Complete activation of prothrombin with taipan snake () venom yields thrombin and two fragments, fragment-1 and fragment-2, which by the criteria of ion-exchange chromatography and SDS gel electrophoresis are indistinguishable from the products of Xa-catalyzed prothrombin activation. Activation in the presence of diisopropylfluorophosphate with either taipan venom or Xa results in the formation of thrombin-sensitive fragment 1·2, a single polypeptide composed of fragments-1 and 2. Whereas the rate of venom-catalyzed activation is enhanced 20–30 times by phospholipid vesicles, Factor V is without effect in either the presence or absence of phospholipid.

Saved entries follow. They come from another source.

(* ===== verification/Ast.v ===== *)
(** * Expression ASTs (rekt-expressions, [ast.rs])

    The raw trees the parser produces, with [#n] and [:v] placeholders,
    and the resolved trees that substitution produces from them. *)

From S2P Require Import Prelude BTree Attr.

(** ** Resolved trees *)

Inductive PathSegment : Type :=
| PathSegment_Name (n : string)
| PathSegment_Index (i : N).

Record Path : Type := mkPath { segments : list PathSegment }.

Inductive Operand : Type :=
| Operand_Path (p : Path)
| Operand_Value (v : AttributeValue).

Inductive SetRhs : Type :=
| SetRhs_Operand (o : Operand)
| SetRhs_Plus (a b : Operand)
| SetRhs_Minus (a b : Operand)
| SetRhs_IfNotExists (p : Path) (r : SetRhs)
| SetRhs_ListAppend (a b : SetRhs).

Record SetClause : Type := mkSetClause { set_path : Path; set_value : SetRhs }.
Record AddAction : Type := mkAddAction { add_path : Path; add_value : AttributeValue }.
Record DeleteAction : Type := mkDeleteAction { del_path : Path; del_value : AttributeValue }.

Record UpdateExpression : Type := mkUpdateExpression {
  ue_set : list SetClause;
  ue_remove : list Path;
  ue_add : list AddAction;
  ue_delete : list DeleteAction
}.

Inductive ComparisonOp : Type := Eq_ | Ne_ | Lt_ | Le_ | Gt_ | Ge_.

Inductive Condition : Type :=
| Condition_Compare (op : ComparisonOp) (left right : Operand)
| Condition_AttributeExists (p : Path)
| Condition_AttributeNotExists (p : Path)
| Condition_BeginsWith (p : Path) (o : Operand)
| Condition_Contains (p : Path) (o : Operand)
| Condition_Between (v lo hi : Operand)
| Condition_In (v : Operand) (items : list Operand)
| Condition_AttributeType (p : Path) (o : Operand)
| Condition_And (a b : Condition)
| Condition_Or (a b : Condition)
| Condition_Not (c : Condition).

#[export] Instance ComparisonOp_eq_dec : EqDecision ComparisonOp.
Proof. solve_decision. Defined.

(** [ComparisonOp::as_str]. *)
Definition as_str_op (op : ComparisonOp) : string :=
  match op with
  | Eq_ => "="
  | Ne_ => "<>"
  | Lt_ => "<"
  | Le_ => "<="
  | Gt_ => ">"
  | Ge_ => ">="
  end.

(** [Path::is_top_level]. *)
Definition is_top_level (p : Path) : bool :=
  match segments p with
  | [PathSegment_Name _] => true
  | _ => false
  end.

(** [Path::top_name]: the first segment, if it is a name. *)
Definition top_name (p : Path) : option string :=
  match head (segments p) with
  | Some (PathSegment_Name n) => Some n
  | _ => None
  end.

(** [UpdateExpression::is_simple]: only top-level [SET attr = literal]
    and [REMOVE attr]. *)
Definition is_simple (e : UpdateExpression) : bool :=
  match ue_add e with [] => true | _ => false end
  && match ue_delete e with [] => true | _ => false end
  && forallb (fun c => is_top_level (set_path c) &&
                       match set_value c with
                       | SetRhs_Operand (Operand_Value _) => true
                       | _ => false
                       end) (ue_set e)
  && forallb is_top_level (ue_remove e).

(** The bare top-level path [n]. *)
Definition name_path (n : string) : Path := mkPath [PathSegment_Name n].

Lemma is_top_level_iff p : is_top_level p = true <-> exists n, p = name_path n.
Proof.
  unfold is_top_level, name_path. destruct p as [[|[n|i] [|? ?]]]; simpl; naive_solver.
Qed.

Lemma top_name_name_path n : top_name (name_path n) = Some n.
Proof. done. Qed.

(** ** Raw trees *)

Inductive RawPathSegment : Type :=
| RawPathSegment_Name (n : string)
| RawPathSegment_NameRef (n : string)
| RawPathSegment_Index (i : N).

Record RawPath : Type := mkRawPath { raw_segments : list RawPathSegment }.

Inductive RawOperand : Type :=
| RawOperand_Path (p : RawPath)
| RawOperand_ValueRef (v : string).

Inductive RawSetRhs : Type :=
| RawSetRhs_Operand (o : RawOperand)
| RawSetRhs_Plus (a b : RawOperand)
| RawSetRhs_Minus (a b : RawOperand)
| RawSetRhs_IfNotExists (p : RawPath) (r : RawSetRhs)
| RawSetRhs_ListAppend (a b : RawSetRhs).

Record RawSetClause : Type := mkRawSetClause { raw_set_path : RawPath; raw_set_value : RawSetRhs }.
Record RawAddAction : Type := mkRawAddAction { raw_add_path : RawPath; raw_add_value : RawOperand }.
Record RawDeleteAction : Type :=
  mkRawDeleteAction { raw_del_path : RawPath; raw_del_value : RawOperand }.

Record RawUpdateExpression : Type := mkRawUpdateExpression {
  raw_set : list RawSetClause;
  raw_remove : list RawPath;
  raw_add : list RawAddAction;
  raw_delete : list RawDeleteAction
}.

Inductive RawCondition : Type :=
| RawCondition_Compare (op : ComparisonOp) (left right : RawOperand)
| RawCondition_AttributeExists (p : RawPath)
| RawCondition_AttributeNotExists (p : RawPath)
| RawCondition_BeginsWith (p : RawPath) (o : RawOperand)
| RawCondition_Contains (p : RawPath) (o : RawOperand)
| RawCondition_Between (v lo hi : RawOperand)
| RawCondition_In (v : RawOperand) (items : list RawOperand)
| RawCondition_AttributeType (p : RawPath) (o : RawOperand)
| RawCondition_And (a b : RawCondition)
| RawCondition_Or (a b : RawCondition)
| RawCondition_Not (c : RawCondition).

#[export] Instance RawPathSegment_eq_dec : EqDecision RawPathSegment.
Proof. solve_decision. Defined.
#[export] Instance RawPath_eq_dec : EqDecision RawPath.
Proof. solve_decision. Defined.
#[export] Instance RawOperand_eq_dec : EqDecision RawOperand.
Proof. solve_decision. Defined.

The venom activity is not inhibited by diisopropylfluorophosphate, phenylmethylsulfonylfluoride, soybean trypsin inhibitor, p-hydroxymercuribenzoate or iodoacetate. The venom does not hydrolyze N2-toluene-p-sulfonyl-L-arginine methyl ester, N2-benzoyl-L-arginine ethyl ester or N-acetyl-L-tyrosine ethyl ester. The rate of venom-catalyzed prothrombin activation is not affected by plasma factor Xa inhibitor plus heparin.